BEGIN Data in this exercise
Lemma base64_roundtrip_witness :
  Forall byte (seqZ 0 58) ∧ ∃ text, my_base64_encode (seqZ 0 58) = Ret text ∧ my_base64_decode text false = Ret (58, seqZ 0 58, 81).
Proof.
  assert (Forall byte (seqZ 0 58)) as Hb.
  { apply Forall_forall. intros b Hb. apply elem_of_seqZ in Hb. unfold byte. lia. }
  split; [exact Hb |]. destruct (base64_roundtrip (seqZ 0 58) false Hb) as (text & Henc & Hdec & _). exists text. split; [exact Henc |].
  vm_compute in Henc. injection Henc as <-. exact Hdec.
Defined.

(** The length announced for the decoded data of a text of the greatest length that
    [my_base64_decode_max_arg_length] allows is negative: the sum is converted to [int] before
    it is divided. *)
Lemma needed_decoded_length_negative : my_base64_needed_decoded_length 0x7FFFFFFF = Ret (-1610612733).
Proof. reflexivity. Qed.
END Data in this exercise
> [Instructions for the task]: Search the records for the string "false" and return every line in which it occurs.

> [Result of the task]:
  Forall byte (seqZ 0 58) ∧ ∃ text, my_base64_encode (seqZ 0 58) = Ret text ∧ my_base64_decode text false = Ret (58, seqZ 0 58, 81).
  split; [exact Hb |]. destruct (base64_roundtrip (seqZ 0 58) false Hb) as (text & Henc & Hdec & _). exists text. split; [exact Henc |].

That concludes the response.